— ABOUT THIS EXERCISE —
Going down the listing below, print exactly each line from the one with "that tell the" up to and including the one with "Class FloorStore (G", and skip the rest.

— EXTRACTED RECORDS —
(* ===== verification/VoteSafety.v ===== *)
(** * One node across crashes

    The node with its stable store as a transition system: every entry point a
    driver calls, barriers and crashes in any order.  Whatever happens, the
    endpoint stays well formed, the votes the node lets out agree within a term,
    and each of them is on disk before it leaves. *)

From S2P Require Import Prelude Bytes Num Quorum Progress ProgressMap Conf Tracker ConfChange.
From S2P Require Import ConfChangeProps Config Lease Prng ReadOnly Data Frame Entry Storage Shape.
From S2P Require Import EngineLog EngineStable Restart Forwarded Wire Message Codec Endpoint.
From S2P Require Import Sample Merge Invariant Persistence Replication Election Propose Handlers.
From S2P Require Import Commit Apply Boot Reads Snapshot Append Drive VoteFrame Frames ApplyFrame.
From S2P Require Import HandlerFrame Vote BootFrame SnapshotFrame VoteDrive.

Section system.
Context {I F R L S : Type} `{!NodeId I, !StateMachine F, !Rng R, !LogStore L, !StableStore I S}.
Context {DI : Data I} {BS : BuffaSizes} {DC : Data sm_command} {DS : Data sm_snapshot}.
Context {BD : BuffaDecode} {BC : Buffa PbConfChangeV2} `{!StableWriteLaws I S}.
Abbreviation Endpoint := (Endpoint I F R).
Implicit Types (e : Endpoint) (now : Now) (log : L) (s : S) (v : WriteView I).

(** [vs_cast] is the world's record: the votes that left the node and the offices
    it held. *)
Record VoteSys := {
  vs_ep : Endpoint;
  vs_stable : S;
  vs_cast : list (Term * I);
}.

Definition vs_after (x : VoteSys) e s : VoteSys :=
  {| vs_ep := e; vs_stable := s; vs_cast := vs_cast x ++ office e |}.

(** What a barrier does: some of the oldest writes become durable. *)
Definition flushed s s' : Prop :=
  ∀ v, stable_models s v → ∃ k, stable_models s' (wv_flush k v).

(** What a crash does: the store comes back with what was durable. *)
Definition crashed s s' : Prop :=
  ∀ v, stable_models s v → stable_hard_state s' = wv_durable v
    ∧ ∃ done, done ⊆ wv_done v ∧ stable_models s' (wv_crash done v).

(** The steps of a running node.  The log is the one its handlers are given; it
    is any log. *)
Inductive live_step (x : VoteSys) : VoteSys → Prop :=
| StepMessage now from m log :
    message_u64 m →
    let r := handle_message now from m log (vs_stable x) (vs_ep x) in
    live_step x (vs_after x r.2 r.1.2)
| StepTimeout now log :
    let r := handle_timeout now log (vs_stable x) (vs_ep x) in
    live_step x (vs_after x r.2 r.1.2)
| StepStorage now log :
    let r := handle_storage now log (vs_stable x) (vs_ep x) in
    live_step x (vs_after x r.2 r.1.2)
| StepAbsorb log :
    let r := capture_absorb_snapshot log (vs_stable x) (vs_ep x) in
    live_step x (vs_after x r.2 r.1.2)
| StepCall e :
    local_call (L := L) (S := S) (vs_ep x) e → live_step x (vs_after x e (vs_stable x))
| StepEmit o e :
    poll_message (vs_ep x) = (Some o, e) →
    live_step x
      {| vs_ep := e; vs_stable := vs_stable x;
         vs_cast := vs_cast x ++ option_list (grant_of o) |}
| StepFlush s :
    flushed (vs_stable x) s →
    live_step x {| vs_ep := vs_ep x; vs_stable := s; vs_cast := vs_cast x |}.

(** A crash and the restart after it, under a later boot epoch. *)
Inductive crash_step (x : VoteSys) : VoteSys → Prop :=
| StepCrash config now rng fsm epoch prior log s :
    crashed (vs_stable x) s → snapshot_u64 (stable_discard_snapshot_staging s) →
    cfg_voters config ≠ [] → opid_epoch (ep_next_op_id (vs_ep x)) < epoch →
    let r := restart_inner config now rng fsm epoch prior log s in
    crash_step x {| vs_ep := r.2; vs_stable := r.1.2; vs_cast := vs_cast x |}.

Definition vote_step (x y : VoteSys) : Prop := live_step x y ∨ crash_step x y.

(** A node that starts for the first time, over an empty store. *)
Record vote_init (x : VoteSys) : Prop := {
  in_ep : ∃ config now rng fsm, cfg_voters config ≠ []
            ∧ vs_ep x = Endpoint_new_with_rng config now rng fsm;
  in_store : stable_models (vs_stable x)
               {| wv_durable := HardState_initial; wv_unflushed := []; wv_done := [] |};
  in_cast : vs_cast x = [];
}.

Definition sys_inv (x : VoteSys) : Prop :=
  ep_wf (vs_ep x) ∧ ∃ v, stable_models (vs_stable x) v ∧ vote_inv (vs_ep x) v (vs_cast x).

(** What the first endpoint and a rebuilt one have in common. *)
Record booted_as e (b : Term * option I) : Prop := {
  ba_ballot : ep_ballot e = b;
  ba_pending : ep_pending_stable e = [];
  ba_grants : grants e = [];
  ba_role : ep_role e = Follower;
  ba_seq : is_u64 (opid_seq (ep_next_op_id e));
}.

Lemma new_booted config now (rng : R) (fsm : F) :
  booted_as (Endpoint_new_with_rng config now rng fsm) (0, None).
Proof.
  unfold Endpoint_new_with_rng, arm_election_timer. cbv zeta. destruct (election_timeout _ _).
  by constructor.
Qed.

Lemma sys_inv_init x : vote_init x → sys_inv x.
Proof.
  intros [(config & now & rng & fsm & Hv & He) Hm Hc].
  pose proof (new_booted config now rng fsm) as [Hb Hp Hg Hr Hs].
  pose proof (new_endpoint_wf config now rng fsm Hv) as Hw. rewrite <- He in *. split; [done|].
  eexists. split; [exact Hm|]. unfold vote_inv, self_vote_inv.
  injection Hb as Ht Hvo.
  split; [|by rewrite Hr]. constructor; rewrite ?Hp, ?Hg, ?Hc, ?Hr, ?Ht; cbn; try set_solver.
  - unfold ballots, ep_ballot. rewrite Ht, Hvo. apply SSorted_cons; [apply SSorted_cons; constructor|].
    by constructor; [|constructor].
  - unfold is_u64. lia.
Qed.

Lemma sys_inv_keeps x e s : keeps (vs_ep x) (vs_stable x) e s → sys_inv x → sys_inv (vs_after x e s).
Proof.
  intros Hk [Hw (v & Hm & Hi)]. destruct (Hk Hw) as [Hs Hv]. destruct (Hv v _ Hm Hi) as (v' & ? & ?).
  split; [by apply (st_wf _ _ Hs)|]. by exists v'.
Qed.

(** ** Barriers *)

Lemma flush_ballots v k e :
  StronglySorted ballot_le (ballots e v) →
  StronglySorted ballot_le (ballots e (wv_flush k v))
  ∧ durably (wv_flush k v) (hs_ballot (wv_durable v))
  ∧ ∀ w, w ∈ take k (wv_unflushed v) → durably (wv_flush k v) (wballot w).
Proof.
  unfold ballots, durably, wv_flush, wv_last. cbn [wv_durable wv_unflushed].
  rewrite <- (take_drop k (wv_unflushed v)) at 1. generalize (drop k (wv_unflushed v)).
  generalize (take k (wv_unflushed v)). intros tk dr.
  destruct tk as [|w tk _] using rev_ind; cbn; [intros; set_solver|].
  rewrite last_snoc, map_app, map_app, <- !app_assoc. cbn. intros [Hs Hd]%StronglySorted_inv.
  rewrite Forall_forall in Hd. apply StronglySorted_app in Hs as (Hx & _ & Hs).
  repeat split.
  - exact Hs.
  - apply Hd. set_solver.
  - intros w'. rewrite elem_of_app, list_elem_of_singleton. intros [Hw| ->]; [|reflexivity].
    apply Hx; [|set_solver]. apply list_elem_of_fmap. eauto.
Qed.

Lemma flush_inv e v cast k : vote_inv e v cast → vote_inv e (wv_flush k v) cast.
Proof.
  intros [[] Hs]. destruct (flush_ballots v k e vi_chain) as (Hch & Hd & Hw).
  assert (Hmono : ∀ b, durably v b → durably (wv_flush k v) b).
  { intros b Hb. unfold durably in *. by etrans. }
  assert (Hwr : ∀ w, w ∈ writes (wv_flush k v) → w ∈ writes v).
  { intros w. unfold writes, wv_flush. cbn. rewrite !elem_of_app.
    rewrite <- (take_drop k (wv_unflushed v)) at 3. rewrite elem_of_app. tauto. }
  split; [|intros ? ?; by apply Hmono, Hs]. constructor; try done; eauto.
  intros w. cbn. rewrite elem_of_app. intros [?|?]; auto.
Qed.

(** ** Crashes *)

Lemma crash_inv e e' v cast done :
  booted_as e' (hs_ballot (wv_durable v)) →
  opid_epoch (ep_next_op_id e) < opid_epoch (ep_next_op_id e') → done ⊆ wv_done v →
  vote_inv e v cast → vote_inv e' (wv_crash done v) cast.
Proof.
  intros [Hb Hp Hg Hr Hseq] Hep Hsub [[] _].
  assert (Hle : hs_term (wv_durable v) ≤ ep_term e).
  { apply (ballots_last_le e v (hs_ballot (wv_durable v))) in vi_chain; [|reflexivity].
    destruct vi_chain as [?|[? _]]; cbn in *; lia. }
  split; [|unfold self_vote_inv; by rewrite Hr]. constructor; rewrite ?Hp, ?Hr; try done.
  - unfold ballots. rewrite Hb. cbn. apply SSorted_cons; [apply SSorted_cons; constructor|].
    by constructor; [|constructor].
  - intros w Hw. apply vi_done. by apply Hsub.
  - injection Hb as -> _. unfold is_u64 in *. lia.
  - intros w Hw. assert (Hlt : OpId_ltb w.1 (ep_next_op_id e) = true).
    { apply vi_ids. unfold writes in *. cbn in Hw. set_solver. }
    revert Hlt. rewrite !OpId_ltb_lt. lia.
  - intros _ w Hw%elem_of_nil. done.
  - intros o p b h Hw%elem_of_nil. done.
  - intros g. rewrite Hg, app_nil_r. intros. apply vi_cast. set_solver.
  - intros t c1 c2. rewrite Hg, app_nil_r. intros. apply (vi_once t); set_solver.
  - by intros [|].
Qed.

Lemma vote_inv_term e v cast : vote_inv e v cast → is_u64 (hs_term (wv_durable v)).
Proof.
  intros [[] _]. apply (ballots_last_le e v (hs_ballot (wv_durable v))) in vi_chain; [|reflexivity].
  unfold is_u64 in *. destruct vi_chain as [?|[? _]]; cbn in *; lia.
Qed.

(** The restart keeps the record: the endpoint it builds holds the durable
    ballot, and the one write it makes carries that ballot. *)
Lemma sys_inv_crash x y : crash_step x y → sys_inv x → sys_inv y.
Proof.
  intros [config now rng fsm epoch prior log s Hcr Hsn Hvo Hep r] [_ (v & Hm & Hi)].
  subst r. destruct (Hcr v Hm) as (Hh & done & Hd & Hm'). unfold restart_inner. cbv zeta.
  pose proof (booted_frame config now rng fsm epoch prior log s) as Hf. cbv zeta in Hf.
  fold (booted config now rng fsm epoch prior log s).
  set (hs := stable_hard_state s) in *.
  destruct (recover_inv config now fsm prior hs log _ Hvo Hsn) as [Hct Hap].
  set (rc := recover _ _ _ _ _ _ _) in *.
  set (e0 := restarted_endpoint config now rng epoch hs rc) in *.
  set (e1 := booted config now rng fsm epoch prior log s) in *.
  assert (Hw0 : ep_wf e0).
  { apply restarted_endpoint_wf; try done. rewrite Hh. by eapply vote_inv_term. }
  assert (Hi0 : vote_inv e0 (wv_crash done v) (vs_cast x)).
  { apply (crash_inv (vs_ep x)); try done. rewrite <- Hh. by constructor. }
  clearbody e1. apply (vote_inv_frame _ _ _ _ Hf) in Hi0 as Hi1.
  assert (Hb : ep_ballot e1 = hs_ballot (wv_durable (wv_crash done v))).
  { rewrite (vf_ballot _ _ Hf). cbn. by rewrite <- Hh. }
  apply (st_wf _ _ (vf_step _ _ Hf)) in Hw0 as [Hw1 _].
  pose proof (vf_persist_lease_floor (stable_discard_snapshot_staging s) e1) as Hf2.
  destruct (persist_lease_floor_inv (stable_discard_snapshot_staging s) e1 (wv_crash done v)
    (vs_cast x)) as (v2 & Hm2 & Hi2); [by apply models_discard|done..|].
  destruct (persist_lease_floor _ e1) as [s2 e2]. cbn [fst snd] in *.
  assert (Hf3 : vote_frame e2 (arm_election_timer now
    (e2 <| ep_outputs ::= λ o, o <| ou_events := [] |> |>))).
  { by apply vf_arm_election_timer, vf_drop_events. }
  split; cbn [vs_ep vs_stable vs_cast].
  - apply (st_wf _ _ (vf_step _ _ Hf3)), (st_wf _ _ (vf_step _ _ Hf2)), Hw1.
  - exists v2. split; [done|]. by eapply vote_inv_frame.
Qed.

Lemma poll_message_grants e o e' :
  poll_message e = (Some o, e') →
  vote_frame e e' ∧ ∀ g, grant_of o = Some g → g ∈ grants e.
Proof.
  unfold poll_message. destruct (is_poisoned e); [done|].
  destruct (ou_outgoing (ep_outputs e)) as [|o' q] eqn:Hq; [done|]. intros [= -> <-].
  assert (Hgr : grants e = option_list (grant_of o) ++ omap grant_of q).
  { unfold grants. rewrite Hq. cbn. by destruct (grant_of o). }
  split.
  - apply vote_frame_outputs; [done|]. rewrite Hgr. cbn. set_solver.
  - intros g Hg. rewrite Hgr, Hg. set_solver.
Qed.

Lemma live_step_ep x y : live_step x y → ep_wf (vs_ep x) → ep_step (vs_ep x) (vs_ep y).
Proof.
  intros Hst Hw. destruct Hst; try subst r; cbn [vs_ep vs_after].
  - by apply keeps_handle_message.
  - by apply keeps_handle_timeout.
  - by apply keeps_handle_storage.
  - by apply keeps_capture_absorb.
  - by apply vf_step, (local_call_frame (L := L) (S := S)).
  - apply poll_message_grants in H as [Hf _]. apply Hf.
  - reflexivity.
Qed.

--

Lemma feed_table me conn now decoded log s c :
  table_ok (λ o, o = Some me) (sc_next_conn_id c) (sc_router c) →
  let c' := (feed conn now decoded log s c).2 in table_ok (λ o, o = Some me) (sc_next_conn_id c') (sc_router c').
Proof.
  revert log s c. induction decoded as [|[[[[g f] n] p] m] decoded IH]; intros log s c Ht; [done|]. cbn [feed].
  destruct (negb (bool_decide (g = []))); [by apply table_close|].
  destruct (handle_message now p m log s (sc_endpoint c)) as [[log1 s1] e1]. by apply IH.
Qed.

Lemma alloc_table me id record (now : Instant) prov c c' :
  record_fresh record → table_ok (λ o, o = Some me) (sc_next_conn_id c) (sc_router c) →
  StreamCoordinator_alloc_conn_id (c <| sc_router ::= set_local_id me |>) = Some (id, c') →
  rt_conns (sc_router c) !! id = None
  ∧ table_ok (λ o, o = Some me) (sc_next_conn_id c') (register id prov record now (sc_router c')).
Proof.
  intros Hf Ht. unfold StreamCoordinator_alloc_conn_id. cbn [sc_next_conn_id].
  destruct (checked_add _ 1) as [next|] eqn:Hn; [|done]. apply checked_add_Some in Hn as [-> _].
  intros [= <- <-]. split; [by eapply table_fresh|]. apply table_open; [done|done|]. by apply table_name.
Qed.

==

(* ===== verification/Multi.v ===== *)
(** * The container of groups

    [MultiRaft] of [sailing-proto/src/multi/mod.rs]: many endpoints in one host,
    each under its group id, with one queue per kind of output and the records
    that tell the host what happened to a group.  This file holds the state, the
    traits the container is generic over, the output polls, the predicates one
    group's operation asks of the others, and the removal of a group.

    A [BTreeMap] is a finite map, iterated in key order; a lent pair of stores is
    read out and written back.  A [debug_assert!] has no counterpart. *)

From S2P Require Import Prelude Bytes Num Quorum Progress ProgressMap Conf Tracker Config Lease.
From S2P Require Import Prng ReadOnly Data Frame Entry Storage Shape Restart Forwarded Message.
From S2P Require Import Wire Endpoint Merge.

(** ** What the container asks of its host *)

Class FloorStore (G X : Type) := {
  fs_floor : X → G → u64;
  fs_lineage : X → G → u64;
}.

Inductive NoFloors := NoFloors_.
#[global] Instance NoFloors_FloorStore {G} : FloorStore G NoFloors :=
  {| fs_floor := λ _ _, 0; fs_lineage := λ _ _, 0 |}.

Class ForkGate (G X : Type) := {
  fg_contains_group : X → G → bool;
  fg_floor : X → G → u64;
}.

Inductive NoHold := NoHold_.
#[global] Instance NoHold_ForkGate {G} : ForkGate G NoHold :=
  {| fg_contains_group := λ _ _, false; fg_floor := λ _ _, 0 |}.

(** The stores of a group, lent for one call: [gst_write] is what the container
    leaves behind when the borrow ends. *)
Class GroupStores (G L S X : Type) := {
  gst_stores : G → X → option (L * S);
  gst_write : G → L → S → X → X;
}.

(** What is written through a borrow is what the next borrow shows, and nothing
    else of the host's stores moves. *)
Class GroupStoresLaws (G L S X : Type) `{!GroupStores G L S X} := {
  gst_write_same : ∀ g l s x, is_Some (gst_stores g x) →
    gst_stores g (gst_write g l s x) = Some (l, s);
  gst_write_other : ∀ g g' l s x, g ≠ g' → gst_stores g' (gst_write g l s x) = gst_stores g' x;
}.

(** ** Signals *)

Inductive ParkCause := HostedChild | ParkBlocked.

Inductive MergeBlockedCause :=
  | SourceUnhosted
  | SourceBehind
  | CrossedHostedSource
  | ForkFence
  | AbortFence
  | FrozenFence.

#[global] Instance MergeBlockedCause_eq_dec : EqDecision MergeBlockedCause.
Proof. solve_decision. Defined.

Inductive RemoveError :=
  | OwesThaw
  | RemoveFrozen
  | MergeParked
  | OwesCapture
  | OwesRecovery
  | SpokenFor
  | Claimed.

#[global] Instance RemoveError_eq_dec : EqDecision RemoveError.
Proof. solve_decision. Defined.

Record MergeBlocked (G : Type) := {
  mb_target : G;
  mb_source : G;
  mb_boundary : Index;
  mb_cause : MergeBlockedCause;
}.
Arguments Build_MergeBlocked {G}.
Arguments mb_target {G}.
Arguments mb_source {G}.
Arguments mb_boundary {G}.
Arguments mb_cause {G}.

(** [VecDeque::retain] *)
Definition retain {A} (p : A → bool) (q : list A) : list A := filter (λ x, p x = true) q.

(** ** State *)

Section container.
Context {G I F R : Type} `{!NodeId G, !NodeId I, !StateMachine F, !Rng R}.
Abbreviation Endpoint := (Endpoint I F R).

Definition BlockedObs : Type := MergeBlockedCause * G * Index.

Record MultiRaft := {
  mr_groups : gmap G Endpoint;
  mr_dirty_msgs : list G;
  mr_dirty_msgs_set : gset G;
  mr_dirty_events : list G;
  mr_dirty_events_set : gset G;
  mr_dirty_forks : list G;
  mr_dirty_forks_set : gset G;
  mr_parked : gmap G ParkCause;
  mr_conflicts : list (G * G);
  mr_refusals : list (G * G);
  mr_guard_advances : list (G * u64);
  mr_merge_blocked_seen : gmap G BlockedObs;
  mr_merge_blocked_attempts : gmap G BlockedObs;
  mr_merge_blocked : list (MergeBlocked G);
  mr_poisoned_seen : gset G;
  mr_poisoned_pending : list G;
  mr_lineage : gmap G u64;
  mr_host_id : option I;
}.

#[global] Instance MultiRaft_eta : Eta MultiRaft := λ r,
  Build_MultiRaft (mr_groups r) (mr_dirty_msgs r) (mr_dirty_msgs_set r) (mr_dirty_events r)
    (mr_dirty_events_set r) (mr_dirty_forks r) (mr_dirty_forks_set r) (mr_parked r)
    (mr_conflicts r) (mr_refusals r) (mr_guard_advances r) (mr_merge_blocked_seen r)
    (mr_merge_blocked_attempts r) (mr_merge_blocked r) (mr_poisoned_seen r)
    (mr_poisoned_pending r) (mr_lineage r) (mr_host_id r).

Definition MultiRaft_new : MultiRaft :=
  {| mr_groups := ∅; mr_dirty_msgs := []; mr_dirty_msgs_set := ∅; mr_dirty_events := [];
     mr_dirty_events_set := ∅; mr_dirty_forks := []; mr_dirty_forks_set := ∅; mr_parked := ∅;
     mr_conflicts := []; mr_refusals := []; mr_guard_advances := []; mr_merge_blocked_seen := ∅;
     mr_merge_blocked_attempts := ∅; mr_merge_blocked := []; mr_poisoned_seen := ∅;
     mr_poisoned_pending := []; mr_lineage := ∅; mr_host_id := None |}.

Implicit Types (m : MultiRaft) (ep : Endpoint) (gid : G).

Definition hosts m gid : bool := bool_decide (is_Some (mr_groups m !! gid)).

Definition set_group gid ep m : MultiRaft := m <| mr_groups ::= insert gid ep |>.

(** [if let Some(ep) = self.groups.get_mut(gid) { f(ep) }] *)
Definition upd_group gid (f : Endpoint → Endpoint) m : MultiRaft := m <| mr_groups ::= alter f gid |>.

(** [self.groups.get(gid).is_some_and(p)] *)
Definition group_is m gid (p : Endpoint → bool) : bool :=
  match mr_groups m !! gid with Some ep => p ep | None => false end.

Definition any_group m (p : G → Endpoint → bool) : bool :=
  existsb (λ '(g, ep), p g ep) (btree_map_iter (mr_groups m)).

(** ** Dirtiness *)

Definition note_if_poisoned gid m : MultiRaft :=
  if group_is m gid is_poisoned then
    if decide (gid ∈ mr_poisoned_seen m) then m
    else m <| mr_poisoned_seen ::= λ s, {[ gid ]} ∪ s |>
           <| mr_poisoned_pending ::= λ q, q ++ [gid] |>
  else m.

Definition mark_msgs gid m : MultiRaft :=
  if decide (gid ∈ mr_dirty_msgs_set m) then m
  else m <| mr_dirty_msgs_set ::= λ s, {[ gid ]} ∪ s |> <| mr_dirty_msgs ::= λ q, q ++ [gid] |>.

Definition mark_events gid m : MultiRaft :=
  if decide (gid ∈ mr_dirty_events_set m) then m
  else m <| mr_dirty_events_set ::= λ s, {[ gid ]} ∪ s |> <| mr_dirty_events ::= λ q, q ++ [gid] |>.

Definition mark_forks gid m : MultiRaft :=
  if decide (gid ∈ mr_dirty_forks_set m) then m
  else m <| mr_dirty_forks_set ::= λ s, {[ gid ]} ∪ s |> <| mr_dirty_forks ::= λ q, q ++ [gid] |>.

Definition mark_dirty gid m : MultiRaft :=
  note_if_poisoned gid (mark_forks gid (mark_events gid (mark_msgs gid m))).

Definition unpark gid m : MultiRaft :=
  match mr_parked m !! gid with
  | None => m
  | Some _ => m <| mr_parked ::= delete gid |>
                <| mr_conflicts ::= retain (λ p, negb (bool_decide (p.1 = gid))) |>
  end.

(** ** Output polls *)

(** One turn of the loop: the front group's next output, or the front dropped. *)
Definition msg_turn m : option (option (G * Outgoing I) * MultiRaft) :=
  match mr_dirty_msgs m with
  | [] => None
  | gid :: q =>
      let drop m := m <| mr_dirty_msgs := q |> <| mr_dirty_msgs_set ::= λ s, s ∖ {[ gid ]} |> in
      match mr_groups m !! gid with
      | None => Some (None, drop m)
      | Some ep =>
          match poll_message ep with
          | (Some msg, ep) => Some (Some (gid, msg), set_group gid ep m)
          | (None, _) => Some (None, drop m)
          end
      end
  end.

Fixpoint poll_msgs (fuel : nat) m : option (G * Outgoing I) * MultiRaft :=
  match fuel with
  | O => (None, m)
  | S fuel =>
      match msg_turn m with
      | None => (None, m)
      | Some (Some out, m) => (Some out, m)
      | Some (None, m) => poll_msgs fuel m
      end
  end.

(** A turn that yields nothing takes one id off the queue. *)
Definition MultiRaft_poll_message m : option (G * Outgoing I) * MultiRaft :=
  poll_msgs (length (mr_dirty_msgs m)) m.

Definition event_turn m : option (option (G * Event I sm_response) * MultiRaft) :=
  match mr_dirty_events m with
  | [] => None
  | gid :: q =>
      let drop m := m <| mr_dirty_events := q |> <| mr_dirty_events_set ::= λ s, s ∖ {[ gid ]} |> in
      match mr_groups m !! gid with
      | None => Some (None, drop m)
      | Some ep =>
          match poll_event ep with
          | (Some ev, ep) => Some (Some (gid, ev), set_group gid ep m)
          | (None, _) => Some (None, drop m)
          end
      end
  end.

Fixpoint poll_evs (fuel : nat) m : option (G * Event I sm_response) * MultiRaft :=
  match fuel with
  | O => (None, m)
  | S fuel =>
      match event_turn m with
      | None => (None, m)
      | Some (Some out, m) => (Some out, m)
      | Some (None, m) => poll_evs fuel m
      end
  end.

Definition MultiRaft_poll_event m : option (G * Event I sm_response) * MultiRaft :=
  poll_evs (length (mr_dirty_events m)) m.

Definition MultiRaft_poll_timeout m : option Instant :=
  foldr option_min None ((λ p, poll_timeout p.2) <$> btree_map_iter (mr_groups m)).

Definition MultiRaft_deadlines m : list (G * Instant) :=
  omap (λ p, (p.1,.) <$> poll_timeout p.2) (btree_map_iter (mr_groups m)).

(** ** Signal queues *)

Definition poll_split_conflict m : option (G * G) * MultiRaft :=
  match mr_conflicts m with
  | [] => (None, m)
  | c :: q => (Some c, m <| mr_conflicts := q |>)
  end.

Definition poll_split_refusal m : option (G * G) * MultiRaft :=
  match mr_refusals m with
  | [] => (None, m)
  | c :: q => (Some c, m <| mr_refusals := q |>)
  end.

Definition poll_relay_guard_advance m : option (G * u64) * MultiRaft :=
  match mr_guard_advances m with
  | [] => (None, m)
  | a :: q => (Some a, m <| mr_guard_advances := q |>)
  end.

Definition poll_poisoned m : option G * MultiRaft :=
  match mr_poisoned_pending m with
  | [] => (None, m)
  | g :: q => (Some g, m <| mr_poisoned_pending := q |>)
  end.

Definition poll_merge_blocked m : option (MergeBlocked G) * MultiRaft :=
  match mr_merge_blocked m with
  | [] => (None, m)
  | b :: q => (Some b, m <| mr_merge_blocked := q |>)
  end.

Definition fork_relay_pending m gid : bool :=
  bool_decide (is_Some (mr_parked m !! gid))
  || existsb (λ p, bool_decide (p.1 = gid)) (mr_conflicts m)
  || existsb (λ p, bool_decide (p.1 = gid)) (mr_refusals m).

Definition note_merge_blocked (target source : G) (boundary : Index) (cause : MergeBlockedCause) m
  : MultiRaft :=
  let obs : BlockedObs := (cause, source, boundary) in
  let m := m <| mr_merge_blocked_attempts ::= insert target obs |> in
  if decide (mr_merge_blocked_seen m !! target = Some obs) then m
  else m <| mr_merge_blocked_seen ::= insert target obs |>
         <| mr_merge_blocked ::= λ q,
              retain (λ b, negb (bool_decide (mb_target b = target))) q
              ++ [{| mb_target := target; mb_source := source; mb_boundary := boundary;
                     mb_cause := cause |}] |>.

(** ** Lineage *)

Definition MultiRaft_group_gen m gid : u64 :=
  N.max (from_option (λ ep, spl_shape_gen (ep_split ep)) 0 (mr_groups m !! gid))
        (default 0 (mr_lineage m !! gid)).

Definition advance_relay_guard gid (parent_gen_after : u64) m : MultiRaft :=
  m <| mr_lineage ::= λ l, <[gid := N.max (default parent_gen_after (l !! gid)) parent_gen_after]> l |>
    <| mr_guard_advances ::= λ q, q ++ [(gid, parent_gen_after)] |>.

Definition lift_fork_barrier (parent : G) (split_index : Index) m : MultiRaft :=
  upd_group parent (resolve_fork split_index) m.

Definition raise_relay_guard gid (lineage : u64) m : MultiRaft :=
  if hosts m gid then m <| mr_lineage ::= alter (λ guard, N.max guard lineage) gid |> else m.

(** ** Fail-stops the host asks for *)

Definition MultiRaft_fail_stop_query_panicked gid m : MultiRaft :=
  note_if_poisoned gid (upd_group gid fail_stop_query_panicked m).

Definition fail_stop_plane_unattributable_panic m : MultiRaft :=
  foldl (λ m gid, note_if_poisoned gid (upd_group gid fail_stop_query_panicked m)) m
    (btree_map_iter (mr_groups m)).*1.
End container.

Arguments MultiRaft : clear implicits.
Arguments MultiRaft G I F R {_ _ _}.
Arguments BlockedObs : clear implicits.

— RESPONSE TO THIS TASK —
    that tell the host what happened to a group.  This file holds the state, the
    traits the container is generic over, the output polls, the predicates one
    group's operation asks of the others, and the removal of a group.

    A [BTreeMap] is a finite map, iterated in key order; a lent pair of stores is
    read out and written back.  A [debug_assert!] has no counterpart. *)

From S2P Require Import Prelude Bytes Num Quorum Progress ProgressMap Conf Tracker Config Lease.
From S2P Require Import Prng ReadOnly Data Frame Entry Storage Shape Restart Forwarded Message.
From S2P Require Import Wire Endpoint Merge.

(** ** What the container asks of its host *)

Class FloorStore (G X : Type) := {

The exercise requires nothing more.